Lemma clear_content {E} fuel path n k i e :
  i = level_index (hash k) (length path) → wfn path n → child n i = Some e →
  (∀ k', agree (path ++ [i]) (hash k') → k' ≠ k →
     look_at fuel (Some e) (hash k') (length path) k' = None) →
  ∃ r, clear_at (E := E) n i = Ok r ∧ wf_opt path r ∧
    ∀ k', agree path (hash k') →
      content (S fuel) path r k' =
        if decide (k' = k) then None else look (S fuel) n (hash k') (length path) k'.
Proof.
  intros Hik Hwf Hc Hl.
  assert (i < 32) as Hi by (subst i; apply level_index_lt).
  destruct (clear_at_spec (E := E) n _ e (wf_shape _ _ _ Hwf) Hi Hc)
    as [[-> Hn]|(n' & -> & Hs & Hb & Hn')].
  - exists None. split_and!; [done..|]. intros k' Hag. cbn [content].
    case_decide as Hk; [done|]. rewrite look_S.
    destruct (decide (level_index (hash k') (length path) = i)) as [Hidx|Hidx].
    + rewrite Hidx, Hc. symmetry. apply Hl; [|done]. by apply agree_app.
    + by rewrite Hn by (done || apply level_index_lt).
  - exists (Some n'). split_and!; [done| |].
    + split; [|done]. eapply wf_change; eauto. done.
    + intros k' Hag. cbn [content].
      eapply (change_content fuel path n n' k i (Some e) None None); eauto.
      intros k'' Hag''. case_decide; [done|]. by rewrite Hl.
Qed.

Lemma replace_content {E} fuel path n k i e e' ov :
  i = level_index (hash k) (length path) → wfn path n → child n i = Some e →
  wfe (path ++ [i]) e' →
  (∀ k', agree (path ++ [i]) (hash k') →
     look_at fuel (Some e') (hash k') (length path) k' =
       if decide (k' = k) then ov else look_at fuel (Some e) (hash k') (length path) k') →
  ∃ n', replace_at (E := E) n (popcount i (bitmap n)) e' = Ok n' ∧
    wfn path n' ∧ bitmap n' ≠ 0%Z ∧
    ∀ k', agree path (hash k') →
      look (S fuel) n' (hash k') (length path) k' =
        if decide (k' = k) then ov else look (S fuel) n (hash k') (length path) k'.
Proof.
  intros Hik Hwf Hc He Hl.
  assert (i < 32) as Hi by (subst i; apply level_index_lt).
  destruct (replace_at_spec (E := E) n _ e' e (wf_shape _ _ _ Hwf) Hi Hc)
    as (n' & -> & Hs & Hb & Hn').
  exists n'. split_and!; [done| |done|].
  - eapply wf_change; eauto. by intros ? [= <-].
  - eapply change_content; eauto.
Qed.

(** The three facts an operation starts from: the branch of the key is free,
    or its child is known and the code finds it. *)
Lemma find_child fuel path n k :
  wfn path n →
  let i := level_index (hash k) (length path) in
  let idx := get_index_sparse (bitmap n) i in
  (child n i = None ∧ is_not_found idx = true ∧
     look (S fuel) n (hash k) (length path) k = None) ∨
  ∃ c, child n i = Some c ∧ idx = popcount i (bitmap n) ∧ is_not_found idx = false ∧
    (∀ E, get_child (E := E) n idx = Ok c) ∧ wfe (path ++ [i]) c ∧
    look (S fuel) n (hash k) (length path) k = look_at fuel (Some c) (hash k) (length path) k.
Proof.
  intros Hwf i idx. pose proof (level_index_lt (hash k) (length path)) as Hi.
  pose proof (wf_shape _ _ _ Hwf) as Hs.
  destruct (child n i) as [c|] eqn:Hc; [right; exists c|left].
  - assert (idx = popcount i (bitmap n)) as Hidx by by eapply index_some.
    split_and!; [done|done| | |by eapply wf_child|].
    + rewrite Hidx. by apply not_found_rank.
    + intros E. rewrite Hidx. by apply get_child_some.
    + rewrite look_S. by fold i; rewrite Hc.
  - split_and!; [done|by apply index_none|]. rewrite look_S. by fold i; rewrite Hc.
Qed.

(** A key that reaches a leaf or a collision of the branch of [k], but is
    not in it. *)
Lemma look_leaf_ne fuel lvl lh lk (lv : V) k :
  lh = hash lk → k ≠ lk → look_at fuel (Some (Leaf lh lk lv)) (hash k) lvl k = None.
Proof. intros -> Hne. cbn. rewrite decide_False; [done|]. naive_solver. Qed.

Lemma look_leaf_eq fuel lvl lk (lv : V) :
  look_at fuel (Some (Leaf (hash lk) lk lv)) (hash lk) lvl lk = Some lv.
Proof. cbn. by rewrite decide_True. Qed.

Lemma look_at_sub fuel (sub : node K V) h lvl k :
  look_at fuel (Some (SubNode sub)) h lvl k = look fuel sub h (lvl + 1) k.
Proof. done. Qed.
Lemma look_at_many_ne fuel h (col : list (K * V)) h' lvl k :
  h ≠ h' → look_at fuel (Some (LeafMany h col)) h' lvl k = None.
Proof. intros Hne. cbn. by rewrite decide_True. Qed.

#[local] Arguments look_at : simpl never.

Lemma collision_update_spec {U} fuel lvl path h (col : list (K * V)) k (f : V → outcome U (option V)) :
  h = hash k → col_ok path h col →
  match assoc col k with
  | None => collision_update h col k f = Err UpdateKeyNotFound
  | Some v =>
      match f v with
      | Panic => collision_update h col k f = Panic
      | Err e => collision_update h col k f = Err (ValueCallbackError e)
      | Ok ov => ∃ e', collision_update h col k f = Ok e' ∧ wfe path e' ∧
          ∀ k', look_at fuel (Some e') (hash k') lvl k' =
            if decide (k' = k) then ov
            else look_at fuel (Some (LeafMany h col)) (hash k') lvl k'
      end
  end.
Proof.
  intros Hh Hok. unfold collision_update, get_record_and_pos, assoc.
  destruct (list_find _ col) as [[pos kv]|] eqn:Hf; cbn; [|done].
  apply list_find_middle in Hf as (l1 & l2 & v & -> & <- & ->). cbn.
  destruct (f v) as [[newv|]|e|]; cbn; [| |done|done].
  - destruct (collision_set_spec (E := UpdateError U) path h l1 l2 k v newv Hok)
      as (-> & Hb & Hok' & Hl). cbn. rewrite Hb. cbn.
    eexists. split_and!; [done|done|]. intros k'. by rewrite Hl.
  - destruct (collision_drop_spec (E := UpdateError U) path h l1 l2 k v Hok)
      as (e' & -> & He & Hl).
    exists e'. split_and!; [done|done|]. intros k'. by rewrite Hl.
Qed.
#####
Where the listing above has a line with "- eapply change_content; eauto.", start there, and output every line exactly through the line with "let idx := get_index_sparse (bitmap n) i in", which is also included.

  - eapply change_content; eauto.
Qed.

(** The three facts an operation starts from: the branch of the key is free,
    or its child is known and the code finds it. *)
Lemma find_child fuel path n k :
  wfn path n →
  let i := level_index (hash k) (length path) in
  let idx := get_index_sparse (bitmap n) i in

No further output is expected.